1. Настройка окружения и загрузка библиотек

In [24]:
!pip install pyspark
!pip install --upgrade pyspark cloudpickle



In [25]:
import os
import sys
from pyspark.sql import Row, SparkSession
from pyspark.sql.functions import col

In [26]:
os.environ['PYSPARK_PYTHON'] = sys.executable
os.environ['PYSPARK_DRIVER_PYTHON'] = sys.executable
os.environ['PYSPARK_SUBMIT_ARGS'] = '--packages com.databricks:spark-xml_2.12:0.17.0 pyspark-shell'

2. Создание Spark-сессии

In [27]:
spark = SparkSession.builder.getOrCreate()

3. Загрузка данных

In [28]:
# Скачиваем файл, если его нет
if not os.path.exists('posts_sample.xml'):
    !wget https://git.ai.ssau.ru/tk/big_data/raw/branch/master/data/posts_sample.xml

# Чтение XML-файла
posts_df = spark.read.format('xml') \
    .option('rowTag', 'row') \
    .option("timestampFormat", 'yyyy/MM/dd HH:mm:ss') \
    .load('posts_sample.xml')

# Проверка данных
print("Количество строк:", posts_df.count())

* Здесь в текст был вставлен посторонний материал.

(** After segregated witnesses are active, the block that [GenerateCoinbaseCommitment]
    makes of a fresh one passes the check of [ContextualCheckBlock]: the commitment is
    found, it matches the witnesses, and the nonce is in the coinbase; the header and the
    other transactions are the same. *)
Theorem commitment_accepted m block pindexPrev params caches caches' first rest root mutated :
  vtx block = first :: rest -> IsCoinBase first = true -> HasWitness first = false ->
  GetWitnessCommitmentIndex block = -1 -> Zlength (vout first) < 2 ^ 31 ->
  nTimeout (vDeployments (cp_deployments params) DEPLOYMENT_SEGWIT) <> 0 ->
  BlockWitnessMerkleRoot block = Ok (Some (root, mutated)) ->
  VersionBitsState m pindexPrev (cp_deployments params) DEPLOYMENT_SEGWIT caches = Some (caches', THRESHOLD_ACTIVE) ->
  exists block' commitment first', GenerateCoinbaseCommitment m block pindexPrev params caches = Ok (caches', block', commitment) /\
    CheckWitnessCommitment block' = Ok true /\ block_header block' = block_header block /\ vtx block' = first' :: rest /\
    strip_witness first' = strip_witness (add_output first (mkTxOut 0 commitment)).
Proof.
  intros Ev Hcb Hw Hidx Hlen Hto Hroot Hvb. unfold IsCoinBase in Hcb. destruct (vin first) as [|i [|]] eqn:Ei; try done.
  unfold GenerateCoinbaseCommitment. rewrite Hidx, (proj2 (Z.eqb_neq _ _)) by done. cbn [negb andb Z.eqb Pos.eqb].
  rewrite Hroot. cbn [crash_if_err mbind result_bind crash_if_none]. rewrite Ev. cbn [mbind result_bind].
  pose proof (length_Hash (root ++ witness_nonce)) as Hl. set (h := Hash (root ++ witness_nonce)) in *.
  set (first1 := add_output first (mkTxOut 0 (commitment_header ++ h))).
  pose proof (commitment_index_made block first rest h Hlen Hl) as Hidx1. fold first1 in Hidx1.
  pose proof (Zlength_nonneg (vout first)) as H0.
  unfold UpdateUncommittedBlockStructures, IsWitnessEnabled. cbn [vtx]. rewrite Hidx1, (proj2 (Z.eqb_neq _ _)), Hvb by lia.
  cbn [crash_if_none mbind result_bind]. assert (HasWitness first1 = false) as -> by done.
  change (is_active THRESHOLD_ACTIVE) with true. cbn [negb andb mbind result_bind].
  set (first2 := set_first_witness first1 [witness_nonce]).
  assert (first2 = mkTx (tx_nVersion first) [with_witness i [witness_nonce]] (vout first1) (nLockTime first) (extData first)) as E2
    by (unfold first2, set_first_witness, first1, add_output; cbn [vin]; by rewrite Ei).
  exists (mkBlock (block_header block) (first2 :: rest) (fChecked block)), (commitment_header ++ h), first2. split; [done|]. split; [|split_and!; try done].
  - unfold CheckWitnessCommitment. cbn [vtx].
    assert (GetWitnessCommitmentIndex (mkBlock (block_header block) (first2 :: rest) (fChecked block)) = Zlength (vout first)) as ->.
    { rewrite <- Hidx1. unfold GetWitnessCommitmentIndex. cbn [vtx]. by rewrite E2. }
    rewrite (proj2 (Z.eqb_neq _ _)) by lia. cbn [negb].
    assert (BlockWitnessMerkleRoot (mkBlock (block_header block) (first2 :: rest) (fChecked block)) = Ok (Some (root, mutated))) as ->.
    { rewrite <- Hroot. unfold BlockWitnessMerkleRoot. cbn [vtx]. by rewrite Ev. }
    cbn [crash_if_err crash_if_none mbind result_bind head vtx]. rewrite E2. cbn [vin head crash_if_none mbind result_bind with_witness scriptWitness vout].
    change (negb (Zlength witness_nonce =? 32)) with false. cbn [negb]. unfold first1, add_output. cbn [vout].
    unfold Zlength. rewrite Nat2Z.id, list_lookup_middle by done. cbn [crash_if_none mbind result_bind scriptPubKey]. fold h.
    rewrite drop_app_length' by done. rewrite take_ge by lia. by rewrite bool_decide_eq_true_2.
  - rewrite E2. unfold strip_witness, first1, add_output. cbn [vin tx_nVersion vout nLockTime extData map]. by rewrite Ei.
Qed.

Lemma total_subsidy_range params n : 0 < nSubsidyHalvingInterval params <= 210000 -> 0 <= total_subsidy params n <= MAX_MONEY.
Proof.
  intros Hi. pose proof (total_subsidy_bound params n ltac:(lia)). split; [|unfold MAX_MONEY, COIN in *; lia].
  induction n as [|n IH]; cbn [total_subsidy]; [lia|]. pose proof (GetBlockSubsidy_bounds (Z.of_nat n) params). pose proof (total_subsidy_bound params n). lia.
Qed.

(** With the halving interval of the main network, or a shorter one, the subsidies of
    all blocks up to any height together stay within [MAX_MONEY]. *)
Theorem subsidies_bounded params n : 0 < nSubsidyHalvingInterval params <= 210000 -> 0 <= total_subsidy params n <= MAX_MONEY.
Proof. apply total_subsidy_range. Qed.

(** ** Instances of the statements *)

#[local] Transparent merkle_root tree_root ComputeHash CheckProofOfWork CBlockHeader_GetHash ComputeMerkleRoot Hash GetWitnessHash VersionBitsState.

Definition demo_pow : PowParams := mkPowParams (replicate 31 xff ++ [x7f]) false true 600 1209600.
(** Every block is a period of its own and needs no signals. *)
Definition demo_deployments : DeploymentParams := mkDeploymentParams 0 1 (fun _ => mkDeployment 28 (-1) 999999999999).
Definition demo_rules : ConsensusParams := mkConsensus (replicate 32 x00) 150 0 [] 100000000 100000000 demo_deployments demo_pow.
Definition demo_coinbase : CTransaction :=
  mkTx 1 [mkTxIn (mkOutPoint (replicate 32 x00) 0xffffffff) [x51; x51] 0xffffffff []] [mkTxOut 50 [x51]] 0 CExtData_default.
Definition demo_root : uint256 := match ComputeHash demo_coinbase with Ok h => h | Err _ => [] end.
Definition demo_block : CBlock := mkBlock (mkHeader 4 (replicate 32 x00) demo_root 1600 0x207fffff 1) [demo_coinbase] false.

Lemma CheckBlock_correct_witness :
  CheckBlock demo_block demo_rules true true = Ok (set_fChecked demo_block) /\ block_valid demo_block demo_rules true true.
Proof.
  destruct (CheckBlock_correct demo_block demo_rules true true eq_refl ltac:(vm_compute; discriminate)) as [Hiff _].
  assert (CheckBlock demo_block demo_rules true true = Ok (set_fChecked demo_block)) as E by (vm_compute; reflexivity).
  split; [exact E|]. apply Hiff. exact E.
Defined.

Lemma demo_active : exists caches, VersionBitsState sample_index (Some [x03]) demo_deployments DEPLOYMENT_SEGWIT VersionBitsCache_Clear =
  Some (caches, THRESHOLD_ACTIVE).
Proof.
  assert (snd <$> VersionBitsState sample_index (Some [x03]) demo_deployments DEPLOYMENT_SEGWIT VersionBitsCache_Clear = Some THRESHOLD_ACTIVE)
    as Es by (vm_compute; reflexivity).
  destruct (VersionBitsState _ _ _ _ _) as [[caches s]|]; [|discriminate Es]. injection Es as ->. by exists caches.
Qed.

Lemma demo_witness_root : exists root mutated, BlockWitnessMerkleRoot demo_block = Ok (Some (root, mutated)).
Proof.
  destruct (BlockWitnessMerkleRoot demo_block) as [[[root mutated]|]|] eqn:Er; [by eexists _, _|exfalso; vm_compute in Er; discriminate..].
Qed.

Lemma commitment_accepted_witness :
  exists caches block' commitment, GenerateCoinbaseCommitment sample_index demo_block (Some [x03]) demo_rules VersionBitsCache_Clear =
    Ok (caches, block', commitment) /\ CheckWitnessCommitment block' = Ok true.
Proof.
  destruct demo_active as [caches Ev]. destruct demo_witness_root as (root & mutated & Er).
  destruct (commitment_accepted sample_index demo_block (Some [x03]) demo_rules VersionBitsCache_Clear caches demo_coinbase [] root mutated
    eq_refl eq_refl eq_refl eq_refl eq_refl ltac:(discriminate) Er Ev) as (block' & commitment & first' & E1 & E2 & _).
  exists caches, block', commitment. split; [exact E1|exact E2].
Defined.

Lemma subsidies_bounded_witness : 0 <= total_subsidy demo_rules 3 <= MAX_MONEY /\ total_subsidy demo_rules 3 = 150 * COIN.
Proof. split; [apply (subsidies_bounded demo_rules 3); cbn; lia|reflexivity]. Defined.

start_date, end_date = "2010-01-01", "2020-12-31"
posts_filtered = posts_df.filter(col("_CreationDate").between(start_date, end_date))

Количество строк: 46006


In [29]:
# Скачиваем файл, если его нет
if not os.path.exists('programming-languages.csv'):
    !wget https://git.ai.ssau.ru/tk/big_data/raw/branch/master/data/programming-languages.csv

# Чтение CSV-файла
languages_df = spark.read.format('csv') \
    .option('header', 'true') \
    .option("inferSchema", True) \
    .load('programming-languages.csv') \
    .dropna()

# Проверка данных
print("Всего языков:", languages_df.count())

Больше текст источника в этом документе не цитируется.